**Task to complete**
The stretch from the line with "intros Hok Hf" through the line with "assert (Hd : d" in the records below: write it out exactly, and nothing else.

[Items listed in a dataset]
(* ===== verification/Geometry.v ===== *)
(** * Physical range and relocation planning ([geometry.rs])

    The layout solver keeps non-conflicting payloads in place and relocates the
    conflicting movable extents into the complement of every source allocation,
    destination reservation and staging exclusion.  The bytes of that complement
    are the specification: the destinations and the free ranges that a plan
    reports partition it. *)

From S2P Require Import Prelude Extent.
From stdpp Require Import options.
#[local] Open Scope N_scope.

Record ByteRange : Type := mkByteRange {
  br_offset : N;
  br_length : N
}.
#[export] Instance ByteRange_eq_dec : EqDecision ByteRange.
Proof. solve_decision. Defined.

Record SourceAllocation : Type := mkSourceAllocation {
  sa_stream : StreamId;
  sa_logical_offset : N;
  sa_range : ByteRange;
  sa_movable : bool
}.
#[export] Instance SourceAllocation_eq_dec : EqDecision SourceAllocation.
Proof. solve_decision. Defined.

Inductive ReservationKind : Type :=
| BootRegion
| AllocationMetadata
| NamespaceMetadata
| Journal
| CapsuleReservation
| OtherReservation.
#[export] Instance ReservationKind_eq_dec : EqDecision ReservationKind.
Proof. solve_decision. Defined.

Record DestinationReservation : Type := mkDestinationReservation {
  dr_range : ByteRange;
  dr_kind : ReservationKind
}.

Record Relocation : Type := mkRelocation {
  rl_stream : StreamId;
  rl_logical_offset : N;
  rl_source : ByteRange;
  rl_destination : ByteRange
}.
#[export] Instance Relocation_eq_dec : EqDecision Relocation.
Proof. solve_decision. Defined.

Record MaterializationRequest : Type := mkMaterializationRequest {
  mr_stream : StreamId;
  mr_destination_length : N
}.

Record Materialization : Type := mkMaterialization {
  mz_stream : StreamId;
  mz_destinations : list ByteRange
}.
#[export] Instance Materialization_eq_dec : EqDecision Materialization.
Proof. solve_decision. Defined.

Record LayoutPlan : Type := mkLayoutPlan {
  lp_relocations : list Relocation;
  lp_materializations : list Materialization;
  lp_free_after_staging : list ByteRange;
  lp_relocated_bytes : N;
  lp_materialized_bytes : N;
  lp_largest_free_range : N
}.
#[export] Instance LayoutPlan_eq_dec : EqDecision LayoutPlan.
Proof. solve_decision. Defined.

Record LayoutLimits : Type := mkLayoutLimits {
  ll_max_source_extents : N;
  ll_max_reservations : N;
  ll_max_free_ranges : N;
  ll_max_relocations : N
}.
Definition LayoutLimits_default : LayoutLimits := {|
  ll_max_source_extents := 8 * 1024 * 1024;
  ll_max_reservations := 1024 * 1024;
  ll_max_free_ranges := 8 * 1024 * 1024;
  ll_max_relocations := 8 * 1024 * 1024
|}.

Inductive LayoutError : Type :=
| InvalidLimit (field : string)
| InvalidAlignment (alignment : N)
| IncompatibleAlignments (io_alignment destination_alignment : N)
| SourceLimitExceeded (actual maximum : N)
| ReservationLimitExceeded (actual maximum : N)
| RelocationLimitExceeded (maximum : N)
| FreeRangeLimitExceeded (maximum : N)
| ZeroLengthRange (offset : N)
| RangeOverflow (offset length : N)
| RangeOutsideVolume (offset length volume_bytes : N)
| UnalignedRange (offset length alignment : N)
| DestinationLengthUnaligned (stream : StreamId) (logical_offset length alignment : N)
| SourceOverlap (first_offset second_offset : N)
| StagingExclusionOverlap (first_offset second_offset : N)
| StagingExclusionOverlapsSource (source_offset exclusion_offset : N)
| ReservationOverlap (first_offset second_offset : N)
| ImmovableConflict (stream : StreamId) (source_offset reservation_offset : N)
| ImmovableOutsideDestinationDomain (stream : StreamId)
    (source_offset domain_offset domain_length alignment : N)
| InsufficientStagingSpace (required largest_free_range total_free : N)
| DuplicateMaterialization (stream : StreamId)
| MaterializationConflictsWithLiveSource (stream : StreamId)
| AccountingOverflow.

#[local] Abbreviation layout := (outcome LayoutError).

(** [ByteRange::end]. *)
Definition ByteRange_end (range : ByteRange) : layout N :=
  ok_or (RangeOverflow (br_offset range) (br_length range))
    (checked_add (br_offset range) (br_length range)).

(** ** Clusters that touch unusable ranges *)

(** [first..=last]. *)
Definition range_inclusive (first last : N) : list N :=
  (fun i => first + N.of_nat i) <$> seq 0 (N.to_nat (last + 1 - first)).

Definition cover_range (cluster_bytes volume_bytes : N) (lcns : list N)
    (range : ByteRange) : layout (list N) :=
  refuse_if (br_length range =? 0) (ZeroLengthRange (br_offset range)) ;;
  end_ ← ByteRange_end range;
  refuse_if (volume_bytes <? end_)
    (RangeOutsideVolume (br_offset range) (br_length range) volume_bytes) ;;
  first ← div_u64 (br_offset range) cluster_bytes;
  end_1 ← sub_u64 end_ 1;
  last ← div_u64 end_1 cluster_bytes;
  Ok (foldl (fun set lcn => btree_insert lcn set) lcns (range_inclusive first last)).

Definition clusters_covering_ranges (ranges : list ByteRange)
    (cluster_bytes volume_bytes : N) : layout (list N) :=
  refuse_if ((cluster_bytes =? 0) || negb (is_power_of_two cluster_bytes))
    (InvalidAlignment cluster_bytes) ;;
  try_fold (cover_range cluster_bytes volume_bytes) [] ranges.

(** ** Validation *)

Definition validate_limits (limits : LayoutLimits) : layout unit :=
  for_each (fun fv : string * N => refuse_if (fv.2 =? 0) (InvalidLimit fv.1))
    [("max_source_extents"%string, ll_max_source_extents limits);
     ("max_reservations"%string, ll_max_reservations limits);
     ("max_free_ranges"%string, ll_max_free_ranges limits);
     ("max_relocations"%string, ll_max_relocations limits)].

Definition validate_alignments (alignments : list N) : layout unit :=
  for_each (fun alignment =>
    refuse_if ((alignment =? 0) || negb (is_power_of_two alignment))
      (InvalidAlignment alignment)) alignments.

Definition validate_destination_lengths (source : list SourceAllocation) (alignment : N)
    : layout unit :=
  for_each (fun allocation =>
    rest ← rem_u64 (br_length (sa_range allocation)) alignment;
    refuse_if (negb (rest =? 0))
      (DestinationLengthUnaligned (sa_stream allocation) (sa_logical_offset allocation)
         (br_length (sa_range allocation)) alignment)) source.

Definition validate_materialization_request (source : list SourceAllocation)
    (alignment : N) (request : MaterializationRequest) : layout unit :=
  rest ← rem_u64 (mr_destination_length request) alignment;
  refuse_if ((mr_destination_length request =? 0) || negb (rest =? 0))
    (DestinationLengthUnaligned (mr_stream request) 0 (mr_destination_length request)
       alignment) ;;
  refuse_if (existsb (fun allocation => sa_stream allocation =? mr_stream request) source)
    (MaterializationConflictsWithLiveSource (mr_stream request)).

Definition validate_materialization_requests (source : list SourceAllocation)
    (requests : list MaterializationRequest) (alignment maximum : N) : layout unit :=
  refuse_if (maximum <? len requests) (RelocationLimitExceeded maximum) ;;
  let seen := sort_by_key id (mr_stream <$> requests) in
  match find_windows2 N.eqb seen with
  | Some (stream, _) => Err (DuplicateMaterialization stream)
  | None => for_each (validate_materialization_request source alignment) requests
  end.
* * *
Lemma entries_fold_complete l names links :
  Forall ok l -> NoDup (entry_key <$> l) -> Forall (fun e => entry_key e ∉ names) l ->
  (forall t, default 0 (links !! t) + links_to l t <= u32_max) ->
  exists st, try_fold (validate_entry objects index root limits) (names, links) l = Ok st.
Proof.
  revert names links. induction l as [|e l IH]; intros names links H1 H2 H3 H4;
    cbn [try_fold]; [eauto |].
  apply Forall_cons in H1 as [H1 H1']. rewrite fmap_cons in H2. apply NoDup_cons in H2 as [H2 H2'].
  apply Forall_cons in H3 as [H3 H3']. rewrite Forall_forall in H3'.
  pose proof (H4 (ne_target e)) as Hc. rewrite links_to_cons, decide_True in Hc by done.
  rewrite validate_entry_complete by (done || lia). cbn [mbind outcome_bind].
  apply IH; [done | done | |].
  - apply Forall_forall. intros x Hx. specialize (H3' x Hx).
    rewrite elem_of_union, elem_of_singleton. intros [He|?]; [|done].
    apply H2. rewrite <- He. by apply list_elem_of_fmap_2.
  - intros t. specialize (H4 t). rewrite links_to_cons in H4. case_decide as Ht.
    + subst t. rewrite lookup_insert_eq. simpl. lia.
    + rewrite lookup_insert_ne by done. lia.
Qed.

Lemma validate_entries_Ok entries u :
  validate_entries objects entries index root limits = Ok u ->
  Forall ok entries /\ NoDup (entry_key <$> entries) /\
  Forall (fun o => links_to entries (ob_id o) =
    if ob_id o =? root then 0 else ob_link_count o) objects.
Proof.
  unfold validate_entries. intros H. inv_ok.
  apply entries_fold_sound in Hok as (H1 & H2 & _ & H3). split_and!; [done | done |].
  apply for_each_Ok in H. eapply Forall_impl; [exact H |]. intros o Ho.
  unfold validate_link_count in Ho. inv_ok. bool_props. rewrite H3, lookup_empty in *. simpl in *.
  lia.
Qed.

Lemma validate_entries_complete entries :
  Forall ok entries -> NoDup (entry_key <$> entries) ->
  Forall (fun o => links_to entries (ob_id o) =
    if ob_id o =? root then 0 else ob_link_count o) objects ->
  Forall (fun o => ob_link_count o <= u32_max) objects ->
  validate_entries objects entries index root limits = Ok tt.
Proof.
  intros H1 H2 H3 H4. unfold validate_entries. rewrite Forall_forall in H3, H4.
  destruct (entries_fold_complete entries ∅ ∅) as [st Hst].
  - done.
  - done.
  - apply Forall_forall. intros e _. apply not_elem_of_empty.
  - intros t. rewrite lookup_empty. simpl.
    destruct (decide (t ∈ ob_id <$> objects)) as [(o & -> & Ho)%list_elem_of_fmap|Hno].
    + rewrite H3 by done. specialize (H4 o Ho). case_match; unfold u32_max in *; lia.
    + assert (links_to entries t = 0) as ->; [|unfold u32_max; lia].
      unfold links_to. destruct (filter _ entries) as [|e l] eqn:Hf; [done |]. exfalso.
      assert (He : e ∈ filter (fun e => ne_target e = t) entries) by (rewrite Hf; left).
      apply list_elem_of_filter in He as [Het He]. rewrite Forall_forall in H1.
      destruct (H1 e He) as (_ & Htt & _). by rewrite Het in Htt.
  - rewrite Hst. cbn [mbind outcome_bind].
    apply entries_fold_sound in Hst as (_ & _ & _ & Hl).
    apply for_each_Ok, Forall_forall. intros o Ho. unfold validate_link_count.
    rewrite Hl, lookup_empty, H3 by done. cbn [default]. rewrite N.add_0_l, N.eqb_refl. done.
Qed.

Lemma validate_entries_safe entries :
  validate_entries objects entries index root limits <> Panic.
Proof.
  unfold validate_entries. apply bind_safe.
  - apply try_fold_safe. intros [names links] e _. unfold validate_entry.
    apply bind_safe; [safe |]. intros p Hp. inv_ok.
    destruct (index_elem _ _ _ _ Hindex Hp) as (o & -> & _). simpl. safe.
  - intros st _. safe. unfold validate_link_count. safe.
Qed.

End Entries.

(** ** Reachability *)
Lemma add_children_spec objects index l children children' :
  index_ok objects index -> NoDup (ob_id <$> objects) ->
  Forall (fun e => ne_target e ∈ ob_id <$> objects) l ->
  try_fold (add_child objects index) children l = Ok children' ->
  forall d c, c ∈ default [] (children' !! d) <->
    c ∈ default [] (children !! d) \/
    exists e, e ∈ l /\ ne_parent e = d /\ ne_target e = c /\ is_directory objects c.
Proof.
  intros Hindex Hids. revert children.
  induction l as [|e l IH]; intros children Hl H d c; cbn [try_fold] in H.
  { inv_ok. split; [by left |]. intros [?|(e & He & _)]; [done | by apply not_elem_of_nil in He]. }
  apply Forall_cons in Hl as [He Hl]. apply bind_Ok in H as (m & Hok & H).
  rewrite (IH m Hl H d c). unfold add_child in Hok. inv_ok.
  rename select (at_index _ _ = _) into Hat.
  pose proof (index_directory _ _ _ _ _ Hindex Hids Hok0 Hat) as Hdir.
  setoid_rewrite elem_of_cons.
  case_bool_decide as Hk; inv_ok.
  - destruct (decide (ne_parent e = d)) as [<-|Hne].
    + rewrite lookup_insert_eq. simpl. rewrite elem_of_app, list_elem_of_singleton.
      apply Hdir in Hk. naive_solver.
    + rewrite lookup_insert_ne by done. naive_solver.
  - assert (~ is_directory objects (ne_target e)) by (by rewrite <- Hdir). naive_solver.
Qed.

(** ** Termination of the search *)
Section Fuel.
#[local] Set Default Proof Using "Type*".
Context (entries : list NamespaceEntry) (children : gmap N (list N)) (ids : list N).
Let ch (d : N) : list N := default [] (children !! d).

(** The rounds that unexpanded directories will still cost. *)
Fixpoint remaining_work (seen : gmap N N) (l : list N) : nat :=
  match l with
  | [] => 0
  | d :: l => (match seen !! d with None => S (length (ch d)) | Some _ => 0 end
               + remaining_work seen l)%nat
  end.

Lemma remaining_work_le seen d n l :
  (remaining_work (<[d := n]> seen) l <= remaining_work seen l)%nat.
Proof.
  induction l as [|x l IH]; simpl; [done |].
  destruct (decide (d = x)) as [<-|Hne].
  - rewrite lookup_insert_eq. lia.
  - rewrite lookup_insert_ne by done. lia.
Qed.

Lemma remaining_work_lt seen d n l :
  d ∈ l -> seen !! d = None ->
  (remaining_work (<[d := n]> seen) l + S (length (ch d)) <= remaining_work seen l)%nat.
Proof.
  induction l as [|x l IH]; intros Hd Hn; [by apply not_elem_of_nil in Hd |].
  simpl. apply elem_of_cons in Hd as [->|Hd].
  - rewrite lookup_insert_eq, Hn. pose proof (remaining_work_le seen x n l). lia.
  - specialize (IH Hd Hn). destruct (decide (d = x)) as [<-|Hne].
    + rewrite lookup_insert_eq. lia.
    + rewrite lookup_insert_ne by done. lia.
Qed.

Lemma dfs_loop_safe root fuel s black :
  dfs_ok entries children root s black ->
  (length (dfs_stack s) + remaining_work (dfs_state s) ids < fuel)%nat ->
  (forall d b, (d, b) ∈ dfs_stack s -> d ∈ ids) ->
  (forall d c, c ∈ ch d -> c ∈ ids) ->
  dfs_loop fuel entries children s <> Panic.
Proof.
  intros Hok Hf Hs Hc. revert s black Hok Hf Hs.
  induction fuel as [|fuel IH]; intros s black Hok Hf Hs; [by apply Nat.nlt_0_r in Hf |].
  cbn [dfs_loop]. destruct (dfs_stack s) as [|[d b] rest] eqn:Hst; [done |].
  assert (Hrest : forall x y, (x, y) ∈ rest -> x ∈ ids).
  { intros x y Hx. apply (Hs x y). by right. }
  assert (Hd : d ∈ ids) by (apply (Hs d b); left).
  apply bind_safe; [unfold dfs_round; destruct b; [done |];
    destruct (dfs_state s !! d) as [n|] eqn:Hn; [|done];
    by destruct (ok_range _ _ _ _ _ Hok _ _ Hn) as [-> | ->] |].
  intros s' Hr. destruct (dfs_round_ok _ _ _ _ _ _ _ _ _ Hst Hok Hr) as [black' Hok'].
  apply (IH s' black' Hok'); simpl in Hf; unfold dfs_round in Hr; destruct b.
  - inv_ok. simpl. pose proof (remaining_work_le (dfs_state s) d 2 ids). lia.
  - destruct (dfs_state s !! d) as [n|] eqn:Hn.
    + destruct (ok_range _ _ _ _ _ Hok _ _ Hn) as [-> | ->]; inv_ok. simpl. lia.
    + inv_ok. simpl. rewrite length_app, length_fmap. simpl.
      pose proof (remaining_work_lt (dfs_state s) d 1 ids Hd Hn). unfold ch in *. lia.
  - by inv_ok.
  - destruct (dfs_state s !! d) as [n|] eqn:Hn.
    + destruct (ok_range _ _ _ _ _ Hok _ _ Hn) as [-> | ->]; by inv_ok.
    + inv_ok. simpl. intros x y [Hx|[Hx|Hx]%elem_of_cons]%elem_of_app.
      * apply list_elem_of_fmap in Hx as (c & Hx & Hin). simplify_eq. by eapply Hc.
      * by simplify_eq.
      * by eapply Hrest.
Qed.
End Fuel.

**The answer**
  intros Hok Hf Hs Hc. revert s black Hok Hf Hs.
  induction fuel as [|fuel IH]; intros s black Hok Hf Hs; [by apply Nat.nlt_0_r in Hf |].
  cbn [dfs_loop]. destruct (dfs_stack s) as [|[d b] rest] eqn:Hst; [done |].
  assert (Hrest : forall x y, (x, y) ∈ rest -> x ∈ ids).
  { intros x y Hx. apply (Hs x y). by right. }
  assert (Hd : d ∈ ids) by (apply (Hs d b); left).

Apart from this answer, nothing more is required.